In regard to variant calling, Galaxy ToolShed provides numerous algorithms. The Galaxy training materials suggest a few recommended tools: VarScan for the identification of germline and somatic variants from tumor-normal sample pairs and FreeBayes for germ line variant calling.

As the clinical significance of variant caller methods expands, demands are increasing to solve specific problems. These problems include the detection of low-frequency variants—one possible solution could be utilization of unique molecule identifiers—and the accommodation of non-Illumina platforms. The perpetual improvement of the algorithmic tools is foreseeable if they want to compete with deep learning algorithms [57]. On the other hand, it is important to note that even the most well-established pipelines can be inefficient if the quality of utilized data is poor, e.g., inadequate exome capture, low coverage or modest sequencing quality [62].

6. Copy Number Variations

Copy number variations (CNVs) are structural changes of DNA, sized between a couple of hundred base changes and amplification or deletion of millions of base pairs [81]. The clinical relevance of CNVs in oncology has risen in the past several years, and CNVs have been indicated to be important in several types of cancer, such as adenomatous polyposis coli, familiar breast cancer, and ovarian cancer [8].

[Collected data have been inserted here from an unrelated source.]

(** A loop that only advances passes the tokens on which its condition
    holds and stops on the first one on which it does not. *)
Lemma advance_loop_run p (cond : Parser -> bool) t ts : forall pre fuel,
  (forall x xs, In x pre -> cond (set_tokens p (x :: xs)) = true) ->
  cond (set_tokens p (t :: ts)) = false ->
  List.length pre <= fuel ->
  while_ fuel cond (fun q => Done (p_advance q)) (set_tokens p (pre ++ t :: ts))
  = Done (set_tokens p (t :: ts)).
Proof.
  induction pre as [|x pre IH]; intros fuel Hpre Ht Hf.
  - apply while_done. exact Ht.
  - destruct fuel as [|fuel]; [simpl in Hf; lia|].
    cbn [app]. rewrite while_unfold by (apply Hpre; left; reflexivity).
    cbn [bind]. rewrite p_advance_app.
    apply IH; [|exact Ht|simpl in Hf; lia].
    intros y ys Hy. apply Hpre. right. exact Hy.
Qed.

Lemma of_kind_eq ty t : of_kind ty t = true -> type t = ty.
Proof. unfold of_kind. apply TokenType_eqb_eq. Qed.

Lemma cur_is_cons ty p t ts : cur_is ty (set_tokens p (t :: ts)) = of_kind ty t.
Proof. reflexivity. Qed.

Lemma skip_newlines_run p t ts pre fuel :
  forallb (of_kind NEWLINE) pre = true -> of_kind NEWLINE t = false ->
  List.length pre <= fuel ->
  skip_newlines fuel (set_tokens p (pre ++ t :: ts)) = Done (set_tokens p (t :: ts)).
Proof.
  intros Hpre Ht Hf. unfold skip_newlines.
  apply advance_loop_run; [|exact Ht|exact Hf].
  intros x xs Hx. rewrite cur_is_cons.
  rewrite forallb_forall in Hpre. apply Hpre. exact Hx.
Qed.

Lemma skip_comments_none fuel p t ts :
  of_kind COMMENT t = false ->
  skip_comments fuel (set_tokens p (t :: ts)) = Done (set_tokens p (t :: ts)).
Proof. intros H. apply while_done. exact H. Qed.

Ltac split_head H :=
  unfold rule_head_ok in H;
  repeat match type of H with
         | _ && _ = true => let H1 := fresh "Hh" in
                            apply andb_true_iff in H; destruct H as [H H1]
         end.

Lemma of_kind_other ty ty' t : of_kind ty t = true -> ty <> ty' -> of_kind ty' t = false.
Proof.
  intros H Hne. apply of_kind_eq in H. unfold of_kind. rewrite H.
  unfold TokenType_eqb. destruct (TokenType_eq_dec ty ty'); [contradiction|reflexivity].
Qed.

(** The parameters: the loop takes the identifiers, and stops in front of
    a closing brace or a newline. *)
Lemma params_loop_run p t ts : forall params fuel d,
  forallb (of_kind IDENTIFIER) params = true ->
  of_kind RBRACE t || of_kind NEWLINE t = true ->
  List.length params <= fuel ->
  while_ fuel
    (fun st : list (string * ParamValue) * Parser =>
       cur_not_in [RBRACE; NEWLINE] (snd st))
    (fun st =>
       let (params, p) := st in
       match current_token p with
       | Some t =>
           if TokenType_eqb (type t) IDENTIFIER
           then Done (dict_set params (value t) PTrue, p_advance p)
           else Done st
       | None => Done st
       end)
    (d, set_tokens p (params ++ t :: ts))
  = Done (fold_left (fun d t => dict_set d (value t) PTrue) params d,
          set_tokens p (t :: ts)).
Proof.
  induction params as [|x params IH]; intros fuel d Hp Ht Hf.
  - apply while_done. cbn [snd app]. unfold cur_not_in. cbn [current_token set_tokens tokens existsb].
    unfold of_kind in Ht. rewrite orb_false_r, Ht. reflexivity.
  - cbn [forallb] in Hp. apply andb_true_iff in Hp. destruct Hp as [Hx Hp].
    destruct fuel as [|fuel]; [simpl in Hf; lia|].
    rewrite while_unfold.
    2:{ cbn [snd app]. unfold cur_not_in. cbn [current_token set_tokens tokens existsb].
        fold (of_kind RBRACE x). fold (of_kind NEWLINE x).
        rewrite (of_kind_other IDENTIFIER RBRACE x Hx) by discriminate.
        rewrite (of_kind_other IDENTIFIER NEWLINE x Hx) by discriminate.
        reflexivity. }
    cbn [app]. cbn [current_token set_tokens tokens].
    fold (of_kind IDENTIFIER x). rewrite Hx. cbn [bind].
    change (mkParser (x :: params ++ t :: ts) (layers p) (rules p) (includes p)
              (errors p) (warnings p))
      with (set_tokens p (x :: params ++ t :: ts)).
    rewrite p_advance_app. cbn [fold_left].
    apply IH; [exact Hp|exact Ht|simpl in Hf; lia].
Qed.

(** The same loop in front of a token that is neither: it takes the
    identifiers and then turns for ever. *)
Lemma params_loop_stuck p t ts : forall params fuel d,
  forallb (of_kind IDENTIFIER) params = true ->
  stuck_token t = true ->
  while_ fuel
    (fun st : list (string * ParamValue) * Parser =>
       cur_not_in [RBRACE; NEWLINE] (snd st))
    (fun st =>
       let (params, p) := st in
       match current_token p with
       | Some t =>
           if TokenType_eqb (type t) IDENTIFIER
           then Done (dict_set params (value t) PTrue, p_advance p)
           else Done st
       | None => Done st
       end)
    (d, set_tokens p (params ++ t :: ts))
  = Timeout.
Proof.
  unfold stuck_token.
  induction params as [|x params IH]; intros fuel d Hp Ht.
  - apply andb_true_iff in Ht. destruct Ht as [Ht H3].
    apply andb_true_iff in Ht. destruct Ht as [H1 H2].
    apply negb_true_iff in H1. apply negb_true_iff in H2. apply negb_true_iff in H3.
    apply while_stuck.
    + cbn [snd app]. unfold cur_not_in. cbn [current_token set_tokens tokens existsb].
      fold (of_kind RBRACE t). fold (of_kind NEWLINE t). rewrite H2, H3. reflexivity.
    + cbn [app current_token set_tokens tokens].
      fold (of_kind IDENTIFIER t). rewrite H1. reflexivity.
  - cbn [forallb] in Hp. apply andb_true_iff in Hp. destruct Hp as [Hx Hp].
    destruct fuel as [|fuel].
    + cbn [while_ snd app]. unfold cur_not_in. cbn [current_token set_tokens tokens existsb].
      fold (of_kind RBRACE x). fold (of_kind NEWLINE x).
      rewrite (of_kind_other IDENTIFIER RBRACE x Hx) by discriminate.
      rewrite (of_kind_other IDENTIFIER NEWLINE x Hx) by discriminate.
      reflexivity.
    + rewrite while_unfold.
      2:{ cbn [snd app]. unfold cur_not_in. cbn [current_token set_tokens tokens existsb].
          fold (of_kind RBRACE x). fold (of_kind NEWLINE x).
          rewrite (of_kind_other IDENTIFIER RBRACE x Hx) by discriminate.
          rewrite (of_kind_other IDENTIFIER NEWLINE x Hx) by discriminate.
          reflexivity. }
      cbn [app]. cbn [current_token set_tokens tokens].
      fold (of_kind IDENTIFIER x). rewrite Hx. cbn [bind].
      change (mkParser (x :: params ++ t :: ts) (layers p) (rules p) (includes p)
                (errors p) (warnings p))
        with (set_tokens p (x :: params ++ t :: ts)).
      rewrite p_advance_app.
      apply IH; [exact Hp|exact Ht].
Qed.

(** The measurement: layer, operator and number are taken, and the loop
    over the parameters is entered. *)
Lemma measure_body_start fuel p lay op num v rest :
  of_kind IDENTIFIER lay = true ->
  existsb (TokenType_eqb (type op)) [LT; GT; EQ] = true ->
  of_kind NUMBER num = true -> float (value num) = Some v ->
  rest <> [] ->
  parse_measure_body fuel (set_tokens p (lay :: op :: num :: rest))
  = ('(additional_params, q) <-
       while_ fuel
         (fun st : list (string * ParamValue) * Parser =>
            cur_not_in [RBRACE; NEWLINE] (snd st))
         (fun st =>
            let (params, p) := st in
            match current_token p with
            | Some t =>
                if TokenType_eqb (type t) IDENTIFIER
                then Done (dict_set params (value t) PTrue, p_advance p)
                else Done st
            | None => Done st
            end)
         ([], set_tokens p rest) ;;
     Done (mkRuleBody (value lay) (value op) v additional_params, q)).
Proof.
  intros Hl Ho Hn Hv Hr. destruct rest as [|r0 rest]; [contradiction|].
  unfold parse_measure_body, take_value_if, take_float_if_number.
  cbn [current_token set_tokens tokens existsb].
  fold (of_kind IDENTIFIER lay). rewrite Hl. cbn [orb].
  cbn [p_advance set_tokens tokens layers rules includes errors warnings current_token].
  cbn [existsb] in Ho. rewrite Ho.
  cbn [p_advance set_tokens tokens layers rules includes errors warnings current_token].
  fold (of_kind NUMBER num). rewrite Hn, Hv.
  cbn [bind p_advance set_tokens tokens layers rules includes errors warnings].
  reflexivity.
Qed.

Lemma forallb_app_true {A : Type} (f : A -> bool) (l1 l2 : list A) :
  forallb f l1 = true -> forallb f l2 = true -> forallb f (l1 ++ l2) = true.
Proof. intros H1 H2. rewrite forallb_app, H1, H2. reflexivity. Qed.

(** The head of the block: the name, the brace, the description when
    there is one, and the keyword of the measurement. *)
Lemma rule_header fuel p name lbrace nls1 descr nls2 kw w0 ws :
  of_kind IDENTIFIER name = true -> of_kind LBRACE lbrace = true ->
  forallb (of_kind NEWLINE) nls1 = true -> descr_ok descr = true ->
  forallb (of_kind NEWLINE) nls2 = true ->
  in_strings (value kw) ["INTERNAL1"; "INTERNAL2"; "EXTERNAL"; "EXTERNAL1"]%string = true ->
  of_kind NEWLINE kw = false -> of_kind COMMENT kw = false -> of_kind AT kw = false ->
  List.length nls1 + List.length nls2 <= fuel ->
  parse_drc_rule fuel
    (set_tokens p (name :: lbrace :: nls1 ++ descr ++ nls2 ++ kw :: w0 :: ws))
  = ('(body, q) <- parse_measure_body fuel (set_tokens p (w0 :: ws)) ;;
     q <- while_ fuel
            (fun p => match current_token p with
                      | Some t => negb (TokenType_eqb (type t) RBRACE)
                      | None => false
                      end)
            (fun p => Done (p_advance p)) q ;;
     let q := if cur_is RBRACE q then p_advance q else q in
     Done (add_rule q
             (mkDRCRule (value name)
                (match descr with [_; s] => value s | _ => EmptyString end)
                (value kw) (b_layer body) (b_constraint body) (b_value body)
                (line name) (b_additional_params body)))).
Proof.
  intros Hname Hlb Hn1 Hd Hn2 Hkw Hk1 Hk2 Hk3 Hf.
  unfold parse_drc_rule.
  cbn [current_token set_tokens tokens].
  fold (of_kind IDENTIFIER name). rewrite Hname. cbn [negb].
  rewrite (p_advance_cons p name lbrace).
  rewrite cur_is_cons, Hlb. cbn [negb].
  destruct descr as [|a [|s [|x descr]]]; try discriminate Hd.
  - (* no description *)
    cbn [app].
    rewrite (p_advance_app p lbrace (nls1 ++ nls2) kw (w0 :: ws)
             : p_advance (set_tokens p (lbrace :: (nls1 ++ nls2) ++ kw :: w0 :: ws)) = _)
      || (rewrite app_assoc; rewrite p_advance_app).
    rewrite (skip_newlines_run p kw (w0 :: ws) (nls1 ++ nls2) fuel)
      by (try apply forallb_app_true; try assumption; rewrite length_app; lia).
    cbn [bind]. rewrite (skip_comments_none fuel p kw (w0 :: ws) Hk2). cbn [bind].
    rewrite cur_is_cons, Hk3.
    rewrite (skip_newlines_run p kw (w0 :: ws) [] fuel eq_refl Hk1 (Nat.le_0_l _)
             : skip_newlines fuel (set_tokens p (kw :: w0 :: ws)) = _).
    cbn [bind current_token set_tokens tokens].
    rewrite (p_advance_cons p kw w0 ws). rewrite Hkw.
    destruct (parse_measure_body fuel (set_tokens p (w0 :: ws))) as [[body q]| |];
      reflexivity.
  - (* a description *)
    cbn [descr_ok] in Hd. apply andb_true_iff in Hd. destruct Hd as [Ha Hs].
    cbn [app].
    rewrite (p_advance_app p lbrace nls1 a (s :: nls2 ++ kw :: w0 :: ws)).
    rewrite (skip_newlines_run p a (s :: nls2 ++ kw :: w0 :: ws) nls1 fuel Hn1)
      by (first [apply (of_kind_other AT NEWLINE a Ha); discriminate | lia]).
    cbn [bind].
    rewrite (skip_comments_none fuel p a _ (of_kind_other AT COMMENT a Ha ltac:(discriminate))).
    cbn [bind]. rewrite cur_is_cons, Ha.
    rewrite (p_advance_cons p a s).
    unfold take_value_if. cbn [current_token set_tokens tokens existsb].
    fold (of_kind STRING s). rewrite Hs. cbn [orb].
    change (mkParser (s :: nls2 ++ kw :: w0 :: ws) (layers p) (rules p) (includes p)
              (errors p) (warnings p))
      with (set_tokens p (s :: nls2 ++ kw :: w0 :: ws)).
    rewrite (p_advance_app p s nls2 kw (w0 :: ws)).
    rewrite (skip_newlines_run p kw (w0 :: ws) nls2 fuel Hn2 Hk1) by lia.
    cbn [bind current_token set_tokens tokens].
    rewrite (p_advance_cons p kw w0 ws). rewrite Hkw.
    destruct (parse_measure_body fuel (set_tokens p (w0 :: ws))) as [[body q]| |];
      reflexivity.
Qed.

Lemma skip_to_brace_run p rbrace ts nls fuel :
  forallb (of_kind NEWLINE) nls = true -> of_kind RBRACE rbrace = true ->
  List.length nls <= fuel ->
  while_ fuel
    (fun p => match current_token p with
              | Some t => negb (TokenType_eqb (type t) RBRACE)
              | None => false
              end)
    (fun p => Done (p_advance p)) (set_tokens p (nls ++ rbrace :: ts))
  = Done (set_tokens p (rbrace :: ts)).
Proof.
  intros Hn Hr Hf. apply advance_loop_run; [| |exact Hf].
  - intros x xs Hx. cbn [current_token set_tokens tokens].
    rewrite forallb_forall in Hn. specialize (Hn x Hx).
    fold (of_kind RBRACE x).
    rewrite (of_kind_other NEWLINE RBRACE x Hn) by discriminate. reflexivity.
  - cbn [current_token set_tokens tokens]. fold (of_kind RBRACE rbrace).
    rewrite Hr. reflexivity.
Qed.
(** A host whose lengths are exact.  Aligning a bone with another keeps its
    length, unless the other has no direction, and then leaves it none;
    a bone that has a direction takes half a length as its length; a bone
    without direction keeps length zero; and half of zero is zero. *)
Definition exact_lengths : Prop :=
  let zero := float_of_Z 0 in
  let half x := fdiv x (float_of_Z 2) in
  (forall other g, bone_length other <> zero ->
                   bone_length (align_orientation other g) = bone_length g) /\
  (forall other g, bone_length other = zero ->
                   bone_length (align_orientation other g) = zero) /\
  (forall other g, bone_length g <> zero ->
                   bone_length (set_length (half (bone_length other)) g)
                   = half (bone_length other)) /\
  (forall g, bone_length g = zero -> bone_length (set_length zero g) = zero) /\
  half zero = zero /\
  (forall g, bone_length g = zero \/ bone_length g <> zero).

(** The constraints [ik] creates. *)
Definition copy_rotation (obj : Obj) (sub : string) : Constraint :=
  mkConstraint COPY_ROTATION
    (set_subtarget sub (set_target (Some obj) (new_con_props COPY_ROTATION))).

Definition ik_constraint (obj : Obj) (sub pole_sub : string) : Constraint :=
  mkConstraint IK
    (set_pole_subtarget pole_sub (set_pole_target (Some obj)
      (set_subtarget sub (set_target (Some obj)
        (set_weight (float_of_Z 1) (set_use_rotation false (set_use_target true
          (set_use_stretch true (set_use_tail true
            (set_pole_angle (float_of_Z (-90)) (set_iterations 500
              (set_chain_length 2 (new_con_props IK))))))))))))).

(** One more constraint at the end of the stack of a pose bone. *)
Definition push_con (pb : string) (c : Constraint) (p : string -> list Constraint)
  : string -> list Constraint :=
  pose_update pb (fun stack => stack ++ [c]) p.

(** A call has added the constraint [c] at the end of the stack of the pose
    bone [pb], and nothing else to that stack. *)
Definition adds_constraint (st st' : Scene) (pb : string) (c : Constraint) : Prop :=
  pose st' pb = pose st pb ++ [c].

Definition is_copy_rotation (obj : Obj) (sub : string) (c : Constraint) : Prop :=
  con_type c = COPY_ROTATION /\
  target (con_props c) = Some obj /\
  subtarget (con_props c) = sub.

(** What a call does to the mode and to the record of mode switches and
    constraint creations: started in mode [pre], if it returns it has added
    the events [evs] and left the mode [post]. *)
Definition traces {A} (pre : Mode) (m : M A) (evs : list Event) (post : Mode) : Prop :=
  forall st a st',
    mode st = pre -> m st = (Ok a, st') -> log st' = log st ++ evs /\ mode st' = post.

Definition is_mode_set (m : Mode) (e : Event) : bool :=
  match e, m with
  | EvModeSet OBJECT, OBJECT => true
  | EvModeSet EDIT, EDIT => true
  | EvModeSet POSE, POSE => true
  | _, _ => false
  end.

Definition is_constraint_new (e : Event) : bool :=
  match e with
  | EvConstraintNew _ => true
  | EvModeSet _ => false
  end.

The clinically used gold standards for CNV detection are array Comparative Genome Hybridization (aCGH), Fluorescent In Situ Hybridization (FISH), and qPCR [82]. Current Food and Drug Administration (FDA)-approved methods for CNV detection are mainly FISH-based such as the “Dako TOP2A FISH PharmDX kit” for the detection of Topoisomerase 2-alpha aberrations or targeted sequencing based on the “FoundationOneCDx” NGS panel, which is capable of measuring the copy number changes in 324 genes. Each of the gold standard techniques is relatively inexpensive and provides reliable clinical data. Nonetheless, the opportunity to use sequencing can provide a robust amount of additional data with versatile further utility. Using whole genome sequencing (WGS) data for CNV detection has already been demonstrated to be useful [83]. However, due to financial issues, WGS is unlikely to become a clinical tool in the near future. WES, on the other hand, is a more affordable option to identify CNV changes.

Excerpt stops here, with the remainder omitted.